THE PROBLEM -> Your output should be the lines from the start of the data through the line containing "each built in", exactly and nothing more.

EXTRACTED DATA ->
(** C24: sending, and what the device sees of the transmit queue.  On a ready
    driver with an empty queue any sequence of frames that fit a page is sent,
    each built in the next buffer and handed over by [SendPacket].  While no more
    frames have been sent than the queue has descriptors, the available index is
    their number and the descriptors hold them in order; from the next frame on
    the index starts again at one, so that it is no longer the number of frames
    modulo 2^16 that the device expects. *)
Theorem tx_queue_frames v2p l n :
  net_ok n -> vq_cursor (txq n) = 0 -> Forall (fun fr => bytes_ok (length fr) fr /\ (length fr < 4086)%nat) l -> (0 < length l)%nat -> Z.of_nat (length l) < 65536 ->
  exists n' v, transmit v2p l n = Done n' /\ net_ok n' /\ vq_cursor (txq n') = Z.of_nat (length l) /\
    avail_index (vq (txq n')) = Done v /\ 1 <= v <= vq_size (txq n) /\
    (v = Z.of_nat (length l) <-> Z.of_nat (length l) <= vq_size (txq n)) /\
    (Z.of_nat (length l) <= vq_size (txq n) -> forall i fr, l !! i = Some fr -> tx_frame (Z.of_nat i) n' = Done fr) /\
    (Z.of_nat (length l) = vq_size (txq n) + 1 -> v = 1).
Proof.
  intros Hn Hc Hl Hpos Hlen. destruct (transmit_sends v2p l n Hn Hl) as (n' & E & Hs).
  destruct (sends_inv l n n' Hn Hc Hs Hlen) as (Hn' & _ & Hc' & Ha & Hf). pose proof (qo_size _ _ (no_tx _ Hn)) as Hsz.
  eexists n', _. split; [exact E|]. split; [exact Hn'|]. split; [exact Hc'|]. split; [apply Ha; intros ->; simpl in Hpos; lia|].
  pose proof (Z.mod_pos_bound (Z.of_nat (length l) - 1) (vq_size (txq n))). split; [lia|]. split; [|split; [done|]].
  - split; [lia|]. intros. rewrite Z.mod_small by lia. lia.
  - intros ->. replace (vq_size (txq n) + 1 - 1) with (vq_size (txq n)) by lia. by rewrite Z_mod_same_full.
Qed.

(** ** A driver to run *)

Definition demo_queue (p : Z) : queue := Queue (Vq 2 (replicate (Z.to_nat 8192) 0) ([p; p + 4096] ++ replicate 254 0)) 2 0.
Definition demo_driver : net :=
  Net true (Mac [82; 84; 0; 18; 52; 86]) (IPv4 [10; 0; 2; 15]) (demo_queue 65536) (demo_queue 131072)
    (Queue (Vq 0 [] (replicate 256 0)) 0 0)
    (list_to_map (map (fun p => (p, replicate 4096 0)) [65536; 69632; 131072; 135168])) [] demo_net.
Definition demo_peer : net :=
  Net true (Mac [82; 84; 0; 18; 52; 87]) (IPv4 [10; 0; 2; 16]) (rxq demo_driver) (txq demo_driver) (ctlq demo_driver)
    (pages demo_driver) [] demo_net.
Lemma demo_queue_ok p pg :
  (forall j, j = p \/ j = p + 4096 -> pg !! j = Some (replicate 4096 0)) -> queue_ok (demo_queue p) pg.
Proof.
  intros Hpg. split; cbn [demo_queue vq vq_size vq_cursor queue_size_ base_ buf_]; try lia.
  - rewrite length_replicate. vm_compute. reflexivity.
  - by rewrite length_app, length_replicate.
  - intros j q Hj Hq. exists (replicate 4096 0). split.
    + apply Hpg. assert (j = 0 \/ j = 1) as [-> | ->] by lia; cbn in Hq; injection Hq as <-; auto.
    + split; [by rewrite length_replicate|]. apply list.Forall_replicate. unfold is_byte. lia.
Qed.
Lemma demo_driver_ok : net_ok demo_driver /\ net_ok demo_peer.
Proof.
  assert (queue_ok (demo_queue 65536) (pages demo_driver)) by (apply demo_queue_ok; intros j [-> | ->]; vm_compute; reflexivity).
  assert (queue_ok (demo_queue 131072) (pages demo_driver)) by (apply demo_queue_ok; intros j [-> | ->]; vm_compute; reflexivity).
  split; split; try done; apply (bool_decide_unpack _); vm_compute; exact I.
Qed.
Lemma arp_exchange_witness :
  exists a1 a2 rep, SendARPRequest (fun v => v) (IPv4 [10; 0; 2; 16]) demo_driver = Done a1 /\
    ARPPacketHandler (fun v => v) (rep ++ replicate 4044 0) 42 a1 = Done (true, a2) /\
    ResolveIPv4 (IPv4 [10; 0; 2; 16]) (nw a2) = Some (Mac [82; 84; 0; 18; 52; 87]).
Proof.
  destruct demo_driver_ok as [H1 H2].
  destruct (arp_exchange (fun v => v) demo_driver demo_peer (replicate 4044 0) (replicate 4044 0) 42 42 H1 H2) as
    (req & a1 & rep & b1 & a2 & E1 & _ & _ & _ & E2 & R & _); [lia|lia|].
  exists a1, a2, rep. exact (conj E1 (conj E2 R)).
Defined.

ANSWER BOX ->
(** C24: sending, and what the device sees of the transmit queue.  On a ready
    driver with an empty queue any sequence of frames that fit a page is sent,
    each built in the next buffer and handed over by [SendPacket].  While no more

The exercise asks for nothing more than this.